There’s a scene in classic Christmas caper Miracle On 34th Street, if you’ll forgive a festive dalliance on a glorious May day, where thousands of letters to Santa Claus are dumped on a judge’s desk, thereby helping to prove he exists.
On Tuesday Mid Scotland and Fife Conservative MSP Liz Smith admitted she had received more than 200 angry emails about the behaviour of one Dominic Cummings.
That’s 200 emails, to one of four Tory MSPs in a single region. It is, by all accounts, quite an increase.
Ms Smith, the Scottish party’s chief whip, will have likely been asked to direct the authors’ anger toward Prime Minister Boris Johnson, like a proverbial provincial post-master
Now, Mr Johnson is no Santa, but the saga engulfing him and his special adviser, self-styled “misfit genius” Dominic Cummings, is nothing short of a gift, albeit an unwanted one.
And far from being a “Westminster bubble story”, the deluge of emails certainly proves the issue exists.
Added to which, YouGov polling shows more Scottish voters believe Cummings’ actions broke lockdown guidelines than do voters in the rest of the UK.
For the Scottish Conservatives, it is not so much a lump of coal as an entire pit.
As news broke over the weekend Mr Johnson’s most trusted adviser had deemed it appropriate to make a 500-mile round trip to his family estate in Durham, everyone and their dog had formed an online opinion.
Except, that is, for the Scottish Conservative members of Holyrood and Westminster.
Usually so vocal, Jackson Carlaw and his team had rightly called into question the actions of disgraced Chief Medical Officer Catherine Calderwood, when it was revealed she had undermined her own lockdown rules, leading calls for her eventual resignation.
But, Monday came and went, with requests for comment seemingly falling on deaf ears.

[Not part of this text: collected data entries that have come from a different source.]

(* ===== verification/LogSpec.v ===== *)
(** * Transactions, verified

    The cache under the log: which buffers are pinned by a transaction.  On this, the
    writes of a commit and of the recovery, and that a crash at any point leaves all of
    the transaction or nothing of it. *)

From S2P Require Import Prelude Spinlock Mem DList Bufcache BufSpec Log.

Section cache.
Context `{KEnv}.
Hypothesis Hmagic : ks_magic = KSTACK_MAGIC.

(** The buffers that cannot be reused are those in [K], held by the caller, and one for
    every block of the transaction [T], which is dirty and has the block's content. *)
Record pins (s : bc) (T : gmap Z memory) (K : list Z) : Prop := {
  pi_ok : cache_ok s;
  pi_only : ∀ b, is_buf b → b ∉ K → evictable s b = false →
    b_flags (bufx s b) = fl false true true ∧ b_dev (bufx s b) = 1 ∧
    T !! b_sector (bufx s b) = Some (b_data (bufx s b));
  pi_all : ∀ sec d, T !! sec = Some d → ∃ b, (b ∉ K) ∧ holds s b sec ∧
    b_flags (bufx s b) = fl false true true ∧ b_data (bufx s b) = d;
}.

#[local] Instance holds_dec s b sec : Decision (holds s b sec).
Proof. unfold holds, is_buf. apply _. Defined.

(** The sector is not in a buffer that is held or dirty. *)
Definition clean (s : bc) (sec : Z) : Prop :=
  ∀ b, holds s b sec → b_flags (bufx s b) = fl false true false.

Lemma pins_clean s T K sec :
  pins s T K → T !! sec = None → (∀ b, b ∈ K → b_sector (bufx s b) ≠ sec) → clean s sec.
Proof.
  intros [Hok Ho _] HT HH b (Hb & Hd & Hs).
  destruct (decide (b ∈ K)) as [Hin|Hin]; [by destruct (HH b Hin)|].
  destruct (evictable s b) eqn:E.
  - destruct (co_flags s Hok b Hb) as (bu & va & di & Ef). rewrite (evictable_fl s b bu va di Ef) in E.
    apply andb_true_iff in E as [->%negb_true_iff ->%negb_true_iff]. rewrite Ef.
    by rewrite (co_valid s Hok b va false Hb Hd Ef).
  - destruct (Ho b Hb Hin E) as (_ & _ & HT'). congruence.
Qed.

(** There are buffers to reuse. *)
Definition room (s : bc) : Prop := ∃ c, is_buf c ∧ evictable s c = true.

Barely a peep was said.
Not until Tuesday morning did the first real signs of Scottish Conservative thought on the matter publicly erupt, with the resignation of Moray MP and junior cabinet minister Douglas Ross.
No more Mr Nobody
As of writing, Mr Ross was the most high-profile parliamentarian to resign over the affair, and has subsequently been branded “Mr Nobody” by some Conservative, Labour and SNP supporters as a result.
It is inherently unfair to label Douglas Ross “Mr Nobody”. The cabinet position he inherited at the last election was vacated by “Salmond slayer” Colin Clark and he has been easily more visible than his boss, Alister Jack – a fluorescent linesman’s outfit will see to that, at the very least.
Mr Ross was left carrying the can for the lack of movement on the Tay Cities Deal – first postulated by a government he had not been elected in – and yet he continued to answer questions around its implementation.
Further to this, he was one of the few Scottish MPs to openly back Boris Johnson during 2019’s leadership bid, hardly a party radical.
He has shown himself, in this instance, to be Moray’s man in Westminster rather than Westminster’s man in Moray. In all likelihood, he has secured his seat at the next election – but the same might not be true for his party colleagues unless they grasp the nettle on how important an issue the Cummings affair has become.
Jackson Carlaw would only say he would resign were he in Cummings’ position, but he would not “instruct the prime minister”.
Rather than trying to undermine Mr Ross’ resignation, Conservatives south of the border should be trying to realise just how much of an issue the Cummings affair is for Scottish voters – Tory or other.
To those not of a Conservative and Unionist persuasion, it reaffirms the idea the Scottish party has tried to shrug for the last two decades – that they are the party of the elite, that the rules do not apply, that it is one guideline for those down south and another for everyone else.
Some Conservative voters will back the prime minister to the hilt and see no issue with what Cummings did, or how it looks.
But in Scotland, one of the main reasons the Scottish Conservatives did as well as they did in 2016 under Ruth Davidson – becoming the official opposition and the second-largest party – was down to convincing voters of other parties concerned about the union to lend them their ballot.
Boris Johnson is unpopular across Scotland – to both Scottish Conservatives and others alike – Ruth Davidson publicly resigned citing family reasons, but made no secret of her preference for who should lead the Westminster party.
Mr Carlaw will have to tightrope walk the line incredibly carefully; he might feel he cannot undermine his prime minister but, for certain, he cannot undermine voters’ sense of outrage.
This latest saga, this unwanted gift, could prove the final straw for many swing Scottish Tory voters, and with a Holyrood election less than a year away, it might take more than a Miracle On 34th Street for the Scottish Conservatives to be truly considered contenders for government.